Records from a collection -
++++++++

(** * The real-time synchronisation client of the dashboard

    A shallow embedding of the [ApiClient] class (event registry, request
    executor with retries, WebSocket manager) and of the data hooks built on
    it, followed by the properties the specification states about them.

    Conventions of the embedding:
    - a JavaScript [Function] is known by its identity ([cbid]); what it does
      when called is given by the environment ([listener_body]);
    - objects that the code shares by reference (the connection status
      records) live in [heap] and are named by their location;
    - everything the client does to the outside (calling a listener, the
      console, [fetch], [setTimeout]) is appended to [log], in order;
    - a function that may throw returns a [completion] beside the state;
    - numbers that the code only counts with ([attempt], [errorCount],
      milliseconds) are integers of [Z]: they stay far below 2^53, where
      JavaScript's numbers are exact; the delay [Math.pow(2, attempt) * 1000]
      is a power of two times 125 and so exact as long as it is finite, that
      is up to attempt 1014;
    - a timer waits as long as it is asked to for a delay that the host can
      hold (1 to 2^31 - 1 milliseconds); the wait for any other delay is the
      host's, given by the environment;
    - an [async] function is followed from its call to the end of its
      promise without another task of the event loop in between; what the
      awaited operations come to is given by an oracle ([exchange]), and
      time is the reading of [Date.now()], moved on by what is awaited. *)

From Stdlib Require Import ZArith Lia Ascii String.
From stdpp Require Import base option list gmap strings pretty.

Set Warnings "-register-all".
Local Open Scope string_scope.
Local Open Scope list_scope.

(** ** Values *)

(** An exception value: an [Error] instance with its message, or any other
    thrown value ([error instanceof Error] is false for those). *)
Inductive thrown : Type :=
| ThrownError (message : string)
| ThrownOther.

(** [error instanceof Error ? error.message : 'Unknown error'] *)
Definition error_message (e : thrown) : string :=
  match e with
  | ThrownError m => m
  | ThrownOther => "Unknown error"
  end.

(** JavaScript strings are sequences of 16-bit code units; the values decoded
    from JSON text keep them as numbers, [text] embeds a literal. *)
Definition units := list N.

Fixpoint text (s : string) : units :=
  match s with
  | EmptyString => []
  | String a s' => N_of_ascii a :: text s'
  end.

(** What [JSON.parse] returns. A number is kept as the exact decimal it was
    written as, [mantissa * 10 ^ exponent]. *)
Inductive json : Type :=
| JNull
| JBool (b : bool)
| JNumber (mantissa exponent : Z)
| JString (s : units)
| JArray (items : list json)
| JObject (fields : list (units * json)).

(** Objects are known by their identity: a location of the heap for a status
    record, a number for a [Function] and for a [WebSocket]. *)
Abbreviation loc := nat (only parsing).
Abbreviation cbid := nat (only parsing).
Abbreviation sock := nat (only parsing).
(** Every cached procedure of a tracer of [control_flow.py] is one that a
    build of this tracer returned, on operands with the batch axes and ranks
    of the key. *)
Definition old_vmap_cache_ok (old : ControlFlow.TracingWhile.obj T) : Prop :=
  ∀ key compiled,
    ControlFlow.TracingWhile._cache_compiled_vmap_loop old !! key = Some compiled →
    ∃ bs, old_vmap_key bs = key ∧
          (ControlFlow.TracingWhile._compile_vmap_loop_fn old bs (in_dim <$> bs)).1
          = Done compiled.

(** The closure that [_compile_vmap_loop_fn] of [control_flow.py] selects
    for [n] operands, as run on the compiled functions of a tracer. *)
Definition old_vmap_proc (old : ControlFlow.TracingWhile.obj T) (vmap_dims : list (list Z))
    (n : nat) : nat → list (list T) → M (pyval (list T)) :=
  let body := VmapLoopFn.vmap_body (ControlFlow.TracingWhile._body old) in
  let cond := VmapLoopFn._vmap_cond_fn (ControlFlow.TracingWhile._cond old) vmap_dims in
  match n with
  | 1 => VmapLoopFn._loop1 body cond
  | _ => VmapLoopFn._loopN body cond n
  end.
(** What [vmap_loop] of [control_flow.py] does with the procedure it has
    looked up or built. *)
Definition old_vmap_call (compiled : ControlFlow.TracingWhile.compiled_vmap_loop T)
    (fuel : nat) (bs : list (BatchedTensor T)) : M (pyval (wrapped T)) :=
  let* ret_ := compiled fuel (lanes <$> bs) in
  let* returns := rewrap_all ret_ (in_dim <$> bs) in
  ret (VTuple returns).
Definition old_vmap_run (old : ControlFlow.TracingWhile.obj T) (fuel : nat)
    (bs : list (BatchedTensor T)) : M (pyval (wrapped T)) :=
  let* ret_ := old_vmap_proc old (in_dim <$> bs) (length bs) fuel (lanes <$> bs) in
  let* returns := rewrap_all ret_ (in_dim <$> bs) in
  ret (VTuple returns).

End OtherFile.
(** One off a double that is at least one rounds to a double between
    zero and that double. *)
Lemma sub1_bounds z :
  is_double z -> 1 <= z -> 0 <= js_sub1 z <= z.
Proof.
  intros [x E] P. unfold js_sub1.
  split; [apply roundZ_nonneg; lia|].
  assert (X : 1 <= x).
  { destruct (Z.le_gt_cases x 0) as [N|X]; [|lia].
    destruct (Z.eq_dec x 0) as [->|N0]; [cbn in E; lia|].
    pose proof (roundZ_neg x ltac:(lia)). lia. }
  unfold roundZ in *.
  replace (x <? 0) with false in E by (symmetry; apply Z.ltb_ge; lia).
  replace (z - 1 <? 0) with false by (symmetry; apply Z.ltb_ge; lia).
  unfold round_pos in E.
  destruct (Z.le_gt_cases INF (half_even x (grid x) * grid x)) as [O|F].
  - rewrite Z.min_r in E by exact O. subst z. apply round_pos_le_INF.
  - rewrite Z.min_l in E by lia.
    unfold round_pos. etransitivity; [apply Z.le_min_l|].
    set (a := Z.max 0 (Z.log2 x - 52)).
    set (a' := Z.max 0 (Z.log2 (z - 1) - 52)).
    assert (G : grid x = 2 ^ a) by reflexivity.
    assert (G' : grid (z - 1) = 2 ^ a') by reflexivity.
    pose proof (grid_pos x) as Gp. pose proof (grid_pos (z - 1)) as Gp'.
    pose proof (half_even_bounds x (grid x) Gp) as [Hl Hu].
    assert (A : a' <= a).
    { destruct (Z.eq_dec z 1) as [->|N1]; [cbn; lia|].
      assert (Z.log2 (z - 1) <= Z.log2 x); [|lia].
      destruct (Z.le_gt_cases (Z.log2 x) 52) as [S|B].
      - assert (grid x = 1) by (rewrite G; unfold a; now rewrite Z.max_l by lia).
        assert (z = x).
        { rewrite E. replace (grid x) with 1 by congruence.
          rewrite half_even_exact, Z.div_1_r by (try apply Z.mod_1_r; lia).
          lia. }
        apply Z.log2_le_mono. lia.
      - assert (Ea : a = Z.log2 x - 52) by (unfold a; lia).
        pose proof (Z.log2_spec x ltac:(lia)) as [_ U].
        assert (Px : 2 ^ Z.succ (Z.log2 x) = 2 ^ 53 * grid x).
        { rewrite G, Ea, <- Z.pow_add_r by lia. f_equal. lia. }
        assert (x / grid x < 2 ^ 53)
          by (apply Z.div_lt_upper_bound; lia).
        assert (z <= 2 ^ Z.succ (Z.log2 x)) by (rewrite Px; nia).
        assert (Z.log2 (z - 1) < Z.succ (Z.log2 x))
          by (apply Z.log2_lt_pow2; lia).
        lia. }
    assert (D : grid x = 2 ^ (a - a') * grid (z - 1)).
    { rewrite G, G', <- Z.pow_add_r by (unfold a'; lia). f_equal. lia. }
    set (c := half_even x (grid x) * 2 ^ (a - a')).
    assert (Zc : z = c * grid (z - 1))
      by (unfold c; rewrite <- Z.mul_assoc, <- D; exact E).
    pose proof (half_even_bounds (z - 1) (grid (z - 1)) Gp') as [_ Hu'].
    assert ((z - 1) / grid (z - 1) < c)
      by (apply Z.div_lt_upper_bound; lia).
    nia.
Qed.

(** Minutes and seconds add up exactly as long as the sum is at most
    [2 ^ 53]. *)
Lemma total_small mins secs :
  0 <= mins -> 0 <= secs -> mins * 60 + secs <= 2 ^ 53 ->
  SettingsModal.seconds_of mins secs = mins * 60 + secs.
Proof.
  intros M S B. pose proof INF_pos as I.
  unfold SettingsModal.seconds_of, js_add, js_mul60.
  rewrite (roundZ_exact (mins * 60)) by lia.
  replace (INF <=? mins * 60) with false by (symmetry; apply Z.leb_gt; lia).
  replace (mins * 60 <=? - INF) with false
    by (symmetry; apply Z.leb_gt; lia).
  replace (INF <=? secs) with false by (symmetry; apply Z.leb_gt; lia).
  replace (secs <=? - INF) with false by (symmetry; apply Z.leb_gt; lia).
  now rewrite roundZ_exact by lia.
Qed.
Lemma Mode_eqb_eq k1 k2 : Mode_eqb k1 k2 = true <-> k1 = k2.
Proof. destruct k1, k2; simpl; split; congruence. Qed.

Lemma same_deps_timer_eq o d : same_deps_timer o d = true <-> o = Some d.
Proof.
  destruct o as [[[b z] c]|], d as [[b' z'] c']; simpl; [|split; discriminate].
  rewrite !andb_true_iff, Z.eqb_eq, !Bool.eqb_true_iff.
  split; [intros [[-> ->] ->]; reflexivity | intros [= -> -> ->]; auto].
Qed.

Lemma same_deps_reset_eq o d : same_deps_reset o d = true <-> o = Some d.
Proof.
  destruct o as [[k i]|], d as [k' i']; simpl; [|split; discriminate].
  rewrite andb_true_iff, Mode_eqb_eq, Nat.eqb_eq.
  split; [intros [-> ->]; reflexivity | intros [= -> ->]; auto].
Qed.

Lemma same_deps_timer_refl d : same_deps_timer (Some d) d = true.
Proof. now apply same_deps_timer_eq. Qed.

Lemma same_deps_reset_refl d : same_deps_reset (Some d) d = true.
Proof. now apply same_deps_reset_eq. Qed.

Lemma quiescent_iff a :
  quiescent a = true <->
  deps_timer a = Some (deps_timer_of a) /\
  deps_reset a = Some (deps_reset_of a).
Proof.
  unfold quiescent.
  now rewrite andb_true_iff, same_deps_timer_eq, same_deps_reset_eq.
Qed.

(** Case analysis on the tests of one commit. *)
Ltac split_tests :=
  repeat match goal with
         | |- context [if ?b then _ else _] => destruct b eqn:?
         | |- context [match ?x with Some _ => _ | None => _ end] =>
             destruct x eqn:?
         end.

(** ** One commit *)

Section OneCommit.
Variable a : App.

++++++++

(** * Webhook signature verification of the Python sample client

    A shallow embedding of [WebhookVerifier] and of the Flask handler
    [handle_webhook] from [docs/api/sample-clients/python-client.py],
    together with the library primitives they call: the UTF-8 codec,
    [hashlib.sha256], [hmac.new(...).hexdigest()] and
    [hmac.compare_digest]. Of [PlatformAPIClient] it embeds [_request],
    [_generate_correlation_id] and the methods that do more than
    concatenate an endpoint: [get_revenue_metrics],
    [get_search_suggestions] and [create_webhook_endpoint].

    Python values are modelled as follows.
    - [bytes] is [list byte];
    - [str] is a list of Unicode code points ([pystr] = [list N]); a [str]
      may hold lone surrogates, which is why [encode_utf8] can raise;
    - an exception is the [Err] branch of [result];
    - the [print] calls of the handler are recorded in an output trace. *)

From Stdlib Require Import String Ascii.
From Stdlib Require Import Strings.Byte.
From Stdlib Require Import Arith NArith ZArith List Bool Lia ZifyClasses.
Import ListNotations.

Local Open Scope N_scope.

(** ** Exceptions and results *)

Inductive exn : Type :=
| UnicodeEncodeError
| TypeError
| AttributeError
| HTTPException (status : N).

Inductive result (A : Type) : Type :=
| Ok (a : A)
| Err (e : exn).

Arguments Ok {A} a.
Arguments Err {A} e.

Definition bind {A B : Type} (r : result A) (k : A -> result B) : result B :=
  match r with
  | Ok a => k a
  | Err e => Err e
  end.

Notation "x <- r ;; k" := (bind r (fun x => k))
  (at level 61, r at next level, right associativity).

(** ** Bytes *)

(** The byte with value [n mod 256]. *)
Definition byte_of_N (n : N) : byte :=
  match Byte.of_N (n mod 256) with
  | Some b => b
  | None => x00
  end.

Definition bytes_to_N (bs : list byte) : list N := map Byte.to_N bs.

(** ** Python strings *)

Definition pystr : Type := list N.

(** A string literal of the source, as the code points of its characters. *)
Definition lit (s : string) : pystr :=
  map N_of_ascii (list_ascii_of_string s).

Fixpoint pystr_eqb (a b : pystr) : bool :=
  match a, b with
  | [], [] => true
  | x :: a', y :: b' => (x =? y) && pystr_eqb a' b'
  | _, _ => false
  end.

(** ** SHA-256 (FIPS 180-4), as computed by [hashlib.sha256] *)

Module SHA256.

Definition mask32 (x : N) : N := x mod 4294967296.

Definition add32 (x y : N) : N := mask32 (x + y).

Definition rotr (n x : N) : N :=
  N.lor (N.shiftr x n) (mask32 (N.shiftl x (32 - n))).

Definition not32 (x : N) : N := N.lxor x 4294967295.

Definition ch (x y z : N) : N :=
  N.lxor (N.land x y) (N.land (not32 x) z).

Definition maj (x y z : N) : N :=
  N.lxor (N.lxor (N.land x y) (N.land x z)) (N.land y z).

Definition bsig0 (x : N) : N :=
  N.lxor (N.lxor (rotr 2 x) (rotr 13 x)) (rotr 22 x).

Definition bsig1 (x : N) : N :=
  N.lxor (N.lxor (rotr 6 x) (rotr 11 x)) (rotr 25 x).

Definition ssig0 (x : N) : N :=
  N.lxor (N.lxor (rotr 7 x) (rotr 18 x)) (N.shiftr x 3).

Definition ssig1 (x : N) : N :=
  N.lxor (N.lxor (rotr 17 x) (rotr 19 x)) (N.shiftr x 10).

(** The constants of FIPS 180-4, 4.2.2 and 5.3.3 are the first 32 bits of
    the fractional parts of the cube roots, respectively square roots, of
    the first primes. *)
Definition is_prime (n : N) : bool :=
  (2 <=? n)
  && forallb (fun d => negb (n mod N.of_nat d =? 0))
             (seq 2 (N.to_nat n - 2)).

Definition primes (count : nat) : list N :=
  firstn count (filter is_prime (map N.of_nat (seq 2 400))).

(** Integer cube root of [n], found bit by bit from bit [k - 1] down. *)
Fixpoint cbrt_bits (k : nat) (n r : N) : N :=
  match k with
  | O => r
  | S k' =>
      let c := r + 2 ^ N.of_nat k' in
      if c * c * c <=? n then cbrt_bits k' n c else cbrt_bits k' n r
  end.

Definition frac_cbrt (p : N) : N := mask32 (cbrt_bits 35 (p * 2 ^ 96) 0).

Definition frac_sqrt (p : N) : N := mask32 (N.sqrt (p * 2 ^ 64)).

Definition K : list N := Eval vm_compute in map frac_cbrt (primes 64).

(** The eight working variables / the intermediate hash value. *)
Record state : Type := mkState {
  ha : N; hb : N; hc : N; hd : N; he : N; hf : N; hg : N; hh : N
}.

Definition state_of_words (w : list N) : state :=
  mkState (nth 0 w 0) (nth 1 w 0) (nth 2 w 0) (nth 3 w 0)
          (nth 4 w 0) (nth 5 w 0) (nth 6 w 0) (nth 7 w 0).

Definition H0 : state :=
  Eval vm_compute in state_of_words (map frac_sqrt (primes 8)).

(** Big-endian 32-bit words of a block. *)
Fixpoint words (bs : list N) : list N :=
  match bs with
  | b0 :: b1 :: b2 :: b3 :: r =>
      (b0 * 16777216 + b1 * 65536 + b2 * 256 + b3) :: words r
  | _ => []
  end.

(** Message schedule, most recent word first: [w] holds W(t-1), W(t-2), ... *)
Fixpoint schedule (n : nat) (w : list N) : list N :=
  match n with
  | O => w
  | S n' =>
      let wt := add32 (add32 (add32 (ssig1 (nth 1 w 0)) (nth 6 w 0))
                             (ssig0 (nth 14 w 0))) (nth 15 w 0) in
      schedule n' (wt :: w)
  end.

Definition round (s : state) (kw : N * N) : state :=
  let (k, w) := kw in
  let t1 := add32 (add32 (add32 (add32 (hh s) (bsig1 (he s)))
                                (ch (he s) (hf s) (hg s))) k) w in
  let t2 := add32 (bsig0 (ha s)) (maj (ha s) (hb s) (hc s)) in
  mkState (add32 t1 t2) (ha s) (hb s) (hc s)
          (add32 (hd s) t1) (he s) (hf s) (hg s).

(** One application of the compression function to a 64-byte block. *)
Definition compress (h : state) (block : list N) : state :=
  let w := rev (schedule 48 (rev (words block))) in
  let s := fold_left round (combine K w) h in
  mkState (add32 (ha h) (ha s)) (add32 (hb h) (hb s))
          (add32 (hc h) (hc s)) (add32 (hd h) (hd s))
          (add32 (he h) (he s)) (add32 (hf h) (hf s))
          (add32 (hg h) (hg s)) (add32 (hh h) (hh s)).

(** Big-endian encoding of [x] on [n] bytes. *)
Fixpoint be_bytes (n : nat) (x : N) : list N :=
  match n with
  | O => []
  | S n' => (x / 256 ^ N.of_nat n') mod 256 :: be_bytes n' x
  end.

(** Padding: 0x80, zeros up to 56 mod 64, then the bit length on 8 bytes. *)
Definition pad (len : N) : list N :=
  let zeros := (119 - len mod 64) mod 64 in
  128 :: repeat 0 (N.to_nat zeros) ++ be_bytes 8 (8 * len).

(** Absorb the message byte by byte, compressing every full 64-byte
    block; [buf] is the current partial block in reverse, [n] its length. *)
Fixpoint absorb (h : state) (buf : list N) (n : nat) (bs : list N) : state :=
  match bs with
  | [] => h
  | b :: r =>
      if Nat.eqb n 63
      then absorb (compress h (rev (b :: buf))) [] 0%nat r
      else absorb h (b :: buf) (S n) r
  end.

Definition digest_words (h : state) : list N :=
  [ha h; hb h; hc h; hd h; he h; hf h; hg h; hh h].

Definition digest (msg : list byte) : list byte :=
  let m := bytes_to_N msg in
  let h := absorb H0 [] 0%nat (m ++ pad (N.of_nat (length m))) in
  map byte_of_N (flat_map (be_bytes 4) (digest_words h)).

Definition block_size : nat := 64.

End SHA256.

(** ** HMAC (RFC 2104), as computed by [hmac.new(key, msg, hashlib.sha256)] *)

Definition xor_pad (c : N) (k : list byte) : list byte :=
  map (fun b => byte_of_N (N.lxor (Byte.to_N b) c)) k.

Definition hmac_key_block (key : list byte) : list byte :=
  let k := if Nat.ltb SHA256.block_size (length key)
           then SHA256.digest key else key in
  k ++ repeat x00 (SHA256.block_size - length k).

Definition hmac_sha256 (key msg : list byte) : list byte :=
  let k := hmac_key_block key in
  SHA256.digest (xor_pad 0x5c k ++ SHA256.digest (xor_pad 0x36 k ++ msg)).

++++++++

EXERCISE DESCRIPTION -
Return only the lines between the one holding "deps_timer a = Some (deps_timer_of a) /\" and the one holding "destruct x eqn:?", inclusive, exactly as they appear above.

FINISHED EXERCISE -
  deps_timer a = Some (deps_timer_of a) /\
  deps_reset a = Some (deps_reset_of a).
Proof.
  unfold quiescent.
  now rewrite andb_true_iff, same_deps_timer_eq, same_deps_reset_eq.
Qed.

(** Case analysis on the tests of one commit. *)
Ltac split_tests :=
  repeat match goal with
         | |- context [if ?b then _ else _] => destruct b eqn:?
         | |- context [match ?x with Some _ => _ | None => _ end] =>
             destruct x eqn:?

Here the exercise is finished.